The year ended as it began, even with the traditional flood of holiday targeted advertisers. Better Help, the online mental health service provider, remained podcasting’s biggest advertiser during December. Despite trimming its budget by five percent from a month earlier, Magellan AI estimates it spent more than $8.2 million, making it the largest advertiser for a 16th consecutive month. Better Help bought ads on 764 shows, with the biggest share going to podcasts in the catchall Society & Culture genre.
Looking to capitalize on holiday gift-giving, Amazon raised its spending nine percent month-to-month to an estimated $3.5 million on 988 podcasts. That was on top of a 77% jump for its ad budget in November. The increase pushed Amazon up to second place in December as SimpliSafe slid back to third place as it cut is spending 22% compared to a month earlier. Express VPN increased its spend by 18% to $3 million, rising to fourth. While HelloFresh cut its ad budget by five percent to $2.3 million but rose to fifth place.
A new addition to Magellan’s top ten was Meta – the former Facebook – which finished at No. 6 with $2.1 million in advertising. Meta spent its ad dollars on 729 podcasts, most of which were in the Society & Culture category.
Magellan says NBCUniversal was once again the brand that turned up on the biggest number of podcasts last month. Its estimated $1.9 million in ad spending was spread across 1,153 different shows – compared to 1,012 different podcasts used a month earlier. Comedy series continued to be where most of NBCUniversal’s ad dollars went.
Overall, Magellan estimates the top 15 podcast advertisers spent a combined $35.05 million in December. That compares to the $40.59 million that the top 15 advertisers spent in the medium in November, or a 14% decrease month-to-month.
Magellan’s list of movers and shakers – the brands that increased their podcast spending during the month – was led in December by Candy Crush Saga, which spent $992,000 last month on podcasts after spending nothing a month earlier.

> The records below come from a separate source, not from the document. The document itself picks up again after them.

Lemma store_pointers_ok ts rests s lo before cur l : length rests = length ts -> Forall chars ts ->
  stack_at s base top lo (before ++ replicate (8 * length ts) 0 ++ l) ->
  0 <= cur -> cur + Z.of_nat (length (strings ts)) < 9223372036854775808 ->
  exists s' cur', store_pointers (zip_with cstr ts rests) (lo + Z.of_nat (length before)) cur s = Ret (s', cur') /\
    stack_at s' base top lo (before ++ words (pointers ts cur) ++ l) /\
    forall a, a < base \/ top <= a -> byte_at s' a = byte_at s a.
Proof.
  revert rests s before cur. induction ts as [|t ts IH]; intros rests s before cur Hlen Hts Hs Hcur Hend.
  { exists s, cur. done. }
  destruct rests as [|rest rests]; [done|]. apply Forall_cons in Hts as [Ht Hts].
  unfold strings in Hend. cbn [map concat] in Hend. fold (strings ts) in Hend. rewrite !length_app in Hend. simpl in Hend.
  replace (8 * length (t :: ts))%nat with (8 + 8 * length ts)%nat in Hs by (simpl; lia).
  rewrite replicate_add, <- app_assoc in Hs. pose proof Hs as [Hb Htop He _ _ _]. rewrite !length_app, !length_replicate in Htop.
  destruct (stack_inside _ _ _ before (replicate 8 0) (replicate (8 * length ts) 0 ++ l) cur Hs) as (s1 & Hst1 & Hs1 & Ho1); [done|done|].
  cbn [zip_with store_pointers]. unfold store_word. rewrite (u64_small cur) by lia. unfold word at 1 in Hst1. rewrite Hst1.
  cbn [obind]. rewrite strlen_cstr by done. cbn [obind].
  rewrite (u64_small (lo + Z.of_nat (length before) + 8)) by lia. rewrite u64_small by lia.
  rewrite app_assoc in Hs1.
  destruct (IH rests s1 (before ++ word cur) (cur + Z.of_nat (length t) + 1)) as (s2 & cur' & Hp & Hs2 & Ho2); [by injection Hlen|done|done|lia|lia|].
  rewrite length_app, length_word in Hp. replace (lo + Z.of_nat (length before + 8)) with (lo + Z.of_nat (length before) + 8) in Hp by lia.
  exists s2, cur'. split; [done|]. split; [|intros a Ha; by rewrite Ho2, Ho1].
  unfold words in *. simpl. by rewrite <- !app_assoc in *.
Qed.

Lemma push_pointers_ok ts rests start st l : length rests = length ts -> Forall chars ts -> stacked st l ->
  room_for st (8 * length ts + 8) -> 0 <= start -> start + Z.of_nat (length (strings ts)) < 9223372036854775808 ->
  exists st', push_pointers (zip_with cstr ts rests) start st = Ret st' /\
    stacked st' (words (pointers ts start) ++ word 0 ++ l) /\ snd st' = snd st - Z.of_nat (8 * length ts + 8).
Proof.
  intros Hlen Hts Hst Hr Hstart Hend. unfold push_pointers, room_for in *.
  destruct (push_word_ok 0 st l Hst) as ([s lo] & -> & [Hs Ho] & Hlo); [done|unfold room_for; lia|]. cbn [obind fst snd] in *.
  rewrite length_zip_with_l_eq by done. replace (8 * Z.of_nat (length ts)) with (Z.of_nat (8 * length ts)) by lia.
  pose proof Hs as [Hb Htop He _ _ _].
  pose proof (descend _ _ _ _ _ (8 * length ts) Hs ltac:(lia)) as Hd. rewrite u64_small by lia.
  destruct (store_pointers_ok ts rests s (lo - Z.of_nat (8 * length ts)) [] start (word 0 ++ l)) as (s' & cur' & Hp & Hs' & Ho'); try done.
  change (Z.of_nat (length [])) with 0 in Hp. rewrite Z.add_0_r in Hp. rewrite Hp. cbn [obind].
  eexists. split; [done|]. split; [|simpl; lia]. split; [done|]. cbn [fst]. intros a Ha. rewrite Ho' by done. by apply Ho.
Qed.
(** A character. [None]: it is outside what the screen promises, a number too large or
    the mode in which characters are inserted. *)
Definition screen_char (c : Z) (s : screen) : option screen :=
  match pending s with
  | Idle =>
      Some (if c =? 8 then if col s >? 0 then s <| col := col s - 1 |> else s else settle (plain c s))
  | Escape => Some (s <| pending := if c =? 91 then Csi [] 0 false false else Idle |>)
  | Csi before cur given private =>
      if is_digit c then
        let cur := cur * 10 + (c - 48) in
        if cur <? max_number then Some (s <| pending := Csi before cur true private |>) else None
      else if is_letter c then
        let args := before ++ [cur] in
        if (c =? 104) && negb private && (nth 0 args 0 =? 4) then None
        else Some (control c args given s <| pending := Idle |>)
      else if c =? 59 then
        Some (s <| pending := if (length before <? 15)%nat then Csi (before ++ [cur]) 0 given private else Idle |>)
      else if c =? 63 then Some (s <| pending := Csi before cur given true |>)
      else Some (s <| pending := Idle |>)
  end.

Fixpoint screen_chars (cs : list Z) (s : screen) : option screen :=
  match cs with [] => Some s | c :: cs => match screen_char c s with Some s => screen_chars cs s | None => None end end.
End screen.

(** ** The terminal shows the screen *)

(** The state of the parser. *)
Definition reads (t : VirtualTerminal) (p : sequence) : Prop :=
  let fresh := csi_args t = replicate 16 0 /\ csi_arg_index t = 0 /\ csi_arg_count t = 0 /\ csi_question_mark t = false in
  match p with
  | Idle => csi_progress t = 0 /\ fresh
  | Escape => csi_progress t = 1 /\ fresh
  | Csi before cur given private =>
      csi_progress t = 2 /\ csi_args t = (before ++ [cur]) ++ replicate (15 - length before) 0 /\
      csi_arg_index t = Z.of_nat (length before) /\ (length before <= 15)%nat /\ (csi_arg_count t =? 0) = negb given /\
      csi_question_mark t = private /\ Forall (fun n => 0 <= n < max_number) (before ++ [cur])
  end.

Record mirrors (t : VirtualTerminal) (s : screen) : Prop := {
  mi_grid : grid_ok t;
  mi_insert : insert_mode t = false;
  mi_cells : buffer t = cells s;
  mi_cell : Forall is_cell (cells s);
  mi_cursor : cursor_x t = col s /\ cursor_y t = row s;
  mi_color : current_fg t = fg s /\ current_bg t = bg s /\ is_bold t = bold s;
  mi_reads : reads t (pending s)
}.
Definition shows (t : VirtualTerminal) (s : screen) : Prop :=
  mirrors t s /\ in_screen (width_chars t) (height_chars t) s.

Lemma mirrors_redrawn t t' s b : mirrors t s -> redrawn t t' b -> length b = length (buffer t) -> Forall is_cell b ->
  mirrors t' (s <| cells := b |>).
Proof.
  intros [Hg Hi Hc Hcc Hcur Hcol Hr] H Hl Hb. pose proof (redrawn_grid _ _ _ Hg H Hl).
  destruct H as (f & u & ox & oy & Hf & Hox & Hoy & ->). by split.
Qed.

Lemma redraw_shows t s x y : mirrors t s -> 0 <= x < width_chars t -> 0 <= y < height_chars t ->
  exists t', move_cursor x y t = Ret t' /\ shows t' (s <| col := x |> <| row := y |>) /\ width_chars t' = width_chars t /\ height_chars t' = height_chars t.
Proof.
  intros Hm Hx Hy. destruct (move_cursor_ok t x y (mi_grid _ _ Hm) Hx Hy) as (t' & -> & H). exists t'. split; [done|].
  assert (mirrors (set_cursor x y t) (s <| col := x |> <| row := y |>)) as Hm'.
  { destruct Hm. split; try done. by apply (grid_ok_cursor t x y (cursor_needs_undrawing t)). }
  pose proof (mirrors_redrawn _ _ _ _ Hm' H eq_refl) as Hs. destruct (redrawn_same _ _ _ H) as (Hw & Hh & _).
  split; [|done]. split.
  - replace (s <| col := x |> <| row := y |>) with (s <| col := x |> <| row := y |> <| cells := buffer t |>); [apply Hs|].
    + rewrite (mi_cells _ _ Hm). apply Hm.
    + rewrite (mi_cells _ _ Hm). by destruct s.
  - unfold in_screen. simpl. rewrite Hw, Hh. done.
Qed.

(** The size of a terminal is that of another. *)
Definition same_size (t t' : VirtualTerminal) : Prop := width_chars t' = width_chars t /\ height_chars t' = height_chars t.

Lemma mirrors_cells t s : mirrors t s -> length (buffer t) = length (cells s) /\ Z.of_nat (length (cells s)) = width_chars t * height_chars t.
Proof. intros Hm. rewrite <- (mi_cells _ _ Hm). split; [done|]. apply go_cells, Hm. Qed.

(** Cells changed by an operation, the cursor where it was. *)
Lemma cells_changed t s t' b : shows t s -> redrawn t t' b -> length b = length (buffer t) -> Forall is_cell b ->
  shows t' (s <| cells := b |>) /\ same_size t t'.
Proof.
  intros [Hm Hin] H Hl Hb. pose proof (mirrors_redrawn _ _ _ _ Hm H Hl Hb). destruct (redrawn_same _ _ _ H) as (Hw & Hh & _).
  split; [|done]. split; [done|]. unfold in_screen. rewrite Hw, Hh. exact Hin.
Qed.

Lemma cells_same (s : screen) b : b = cells s -> s <| cells := b |> = s.
Proof. intros ->. by destruct s. Qed.

Lemma redraw_cursor_shows t s : shows t s -> exists t', redraw_cursor t = Ret t' /\ shows t' s /\ same_size t t' /\ forall u, shows (t' <| cursor_needs_undrawing := u |>) s.
Proof.
  intros [Hm [Hx Hy]]. destruct (mi_cursor _ _ Hm) as [Hcx Hcy].
  destruct (redraw_cursor_ok t) as (t' & -> & H); [apply Hm|lia|lia|]. exists t'. split; [done|].
  assert (forall t2, redrawn t t2 (buffer t) -> shows t2 s /\ same_size t t2) as Hany.
  { intros t2 H2. rewrite <- (cells_same s (buffer t)) by apply Hm. apply cells_changed; [by split|done|done|].
    rewrite (mi_cells _ _ Hm). apply Hm. }
  destruct (Hany t' H). split; [done|]. split; [done|]. intros u. apply Hany.
  destruct H as (f & u' & ox & oy & Hf & Hox & Hoy & ->). by exists f, u, ox, oy.
Qed.

(** ** The end of a character *)

Lemma scroll_shows t s : mirrors t s -> row s = height_chars t -> 0 <= col s < width_chars t ->
  exists t', scroll t = Ret t' /\ same_size t t' /\
    shows (t' <| cursor_y ::= fun y => y - 1 |>) (s <| cells := scroll_up (width_chars t) (cells s) |> <| row := row s - 1 |>).
Proof.
  intros Hm Hr Hc. pose proof (mi_grid _ _ Hm) as Hg. destruct (go_width _ Hg) as [Hw _]. destruct (go_height _ Hg) as [Hh _].
  destruct (mirrors_cells _ _ Hm) as [Hl1 Hl2]. destruct (scroll_ok t Hg) as (t2 & -> & H2); [rewrite (mi_cells _ _ Hm); apply Hm|].
  rewrite (mi_cells _ _ Hm) in H2. destruct (redrawn_same _ _ _ H2) as (Hw2 & Hh2 & Hx2 & Hy2). exists t2. split; [done|]. split; [done|].
  assert (mirrors t2 (s <| cells := scroll_up (width_chars t) (cells s) |>)) as Hm2.
  { eapply mirrors_redrawn; [done|done| |apply scroll_up_cell, Hm]. rewrite length_scroll_up; [done|]. rewrite Hl2. nia. }
  split.
  - destruct Hm2 as [Hg2 ? ? ? [? ?] ? ?]. split; try done; [by destruct Hg2|]. simpl in *. split; congruence.
  - unfold in_screen. simpl. lia.
Qed.

Lemma wrap_ok t s : mirrors t s -> 0 <= col s -> 0 <= row s < height_chars t \/ (row s = height_chars t /\ col s < width_chars t) ->
  exists t', wrap_cursor t = Ret t' /\ shows t' (settle (width_chars t) (height_chars t) s) /\ same_size t t'.
Proof.
  intros Hm Hc Hr. destruct (mi_cursor _ _ Hm) as [Hcx Hcy]. pose proof (mi_grid _ _ Hm) as Hg.
  destruct (go_width _ Hg) as [Hw _]. destruct (go_height _ Hg) as [Hh _]. unfold wrap_cursor, settle. rewrite Hcx.
  set (t1 := if col s >=? width_chars t then _ else t). set (s1 := if col s >=? width_chars t then _ else s).
  assert (mirrors t1 s1 /\ same_size t t1 /\ 0 <= col s1 < width_chars t /\ 0 <= row s1 <= height_chars t) as (Hm1 & [Hw1 Hh1] & Hc1 & Hr1).
  { unfold t1, s1. destruct (Z.geb_spec (col s) (width_chars t)).
    - split; [|split; [done|simpl; lia]]. destruct Hm. split; try done; [by destruct mi_grid0|]. simpl. by rewrite Hcy.
    - split; [done|]. split; [done|]. lia. }
  clearbody t1 s1. destruct (mi_cursor _ _ Hm1) as [Hcx1 Hcy1]. rewrite Hcy1, Hh1.
  assert (exists t2, (if row s1 >=? height_chars t then let! t := scroll t1 in Ret (t <| cursor_y ::= fun y => y - 1 |>) else Ret t1) = Ret t2 /\
    shows t2 (if row s1 >=? height_chars t then s1 <| cells := scroll_up (width_chars t) (cells s1) |> <| row := row s1 - 1 |> else s1) /\ same_size t t2)
    as (t2 & -> & H2 & Hs2).
  { destruct (Z.geb_spec (row s1) (height_chars t)) as [Hlast|Hlast].
    - destruct (scroll_shows t1 s1 Hm1) as (t2 & -> & [Hw2 Hh2] & H2); [lia|lia|]. cbn [obind]. eexists. split; [done|].
      rewrite Hw1 in H2. split; [done|]. split; simpl; congruence.
    - exists t1. split; [done|]. split; [|done]. split; [done|]. unfold in_screen. lia. }
  cbn [obind]. destruct (redraw_cursor_shows _ _ H2) as (t3 & -> & _ & [Hw3 Hh3] & H3). cbn [obind].
  eexists. split; [done|]. split; [apply H3|]. destruct Hs2. split; simpl; congruence.
Qed.

Definition settles (t : VirtualTerminal) (s : screen) : Prop :=
  0 <= col s /\ (0 <= row s < height_chars t \/ (row s = height_chars t /\ col s < width_chars t)).

Lemma tab_stop x : 0 <= x < 65535 -> klib.align_up (x + 1) 8 = (x / 8 + 1) * 8.
Proof. intros Hx. destruct (klib.align_up_spec (x + 1) 8) as (? & ? & ?); lia. Qed.

Lemma grid_small t : grid_ok t -> 0 < width_chars t <= 65535 /\ 0 < height_chars t <= 65535.
Proof.
  intros Hg. destruct (go_font _ Hg). destruct (go_width _ Hg). destruct (go_height _ Hg).
  destruct (fo_width _ (go_fb _ Hg)) as [? _]. destruct (fo_height _ (go_fb _ Hg)). nia.
Qed.

Lemma mirrors_cursor t s x y u : mirrors t s ->
  mirrors (t <| cursor_x := x |> <| cursor_y := y |> <| cursor_needs_undrawing := u |>) (s <| col := x |> <| row := y |>).
Proof. intros []. split; try done. by destruct mi_grid0. Qed.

But a more interesting entry comes at No. 2 where Pfizer-BioNTech appears. It spent $722,000 on podcast ads last month after the FDA granted full approval of their coronavirus vaccine. With that approval, Pfizer-BioNTech gained the ability to advertise the vaccine. Magellan says Pfizer promoted their drugs Eucrisa and Ibrance in 2021 but Magellan AI first detected Comirnaty and the joint Pfizer-BioNTech branded ads last month. The brand awareness ads were most concentrated in the sports genre and can be heard on Irish Breakdown and Jim Cornette’s Drive Through.
The fast-food chain KFC also delivered a 427% increase in its podcast spending last month after it rolled out a new order-ahead service in an effort to decrease the time consumers typically spend waiting in a drive-thru line. Magellan says in its monthly update that it first detected the brand in October 2018 but their investment in the channel has remained low in the years since. Prior to last month – when it spent $145,000 on podcast ads – KFC’s spend was highest in March 2021 when they promoted a new chicken sandwich. Last month Magellan said KFC’s brand awareness ads were most highly concentrated in the TV & Film genre. The ads averaged :38 and were split between pre- and mid-roll ads.
The end of the year also brought a rise in spending from GiveWell, the nonprofit that assesses and recommends charities. It had a 1,213% increase in spend between November and December in 2021. But more importantly, Magellan points out that its investment last month was nearly four-times higher than a year ago. The ads were most detected in the News, Business, Society & Culture genres. The direct-response ads featured a call to action to have donations matched by entering the podcast name at the time of donation.
Magellan analyzes podcast advertising data from the top 3,000 podcasts in the U.S., as ranked by Apple Podcasts. Magellan’s proprietary model is used to estimate advertising spend. It includes factors such as the number of ads and variation in ad load detected for a given episode, number of downloads for each episode, and estimated CPMs as reported in select media kits and estimated based on popularity.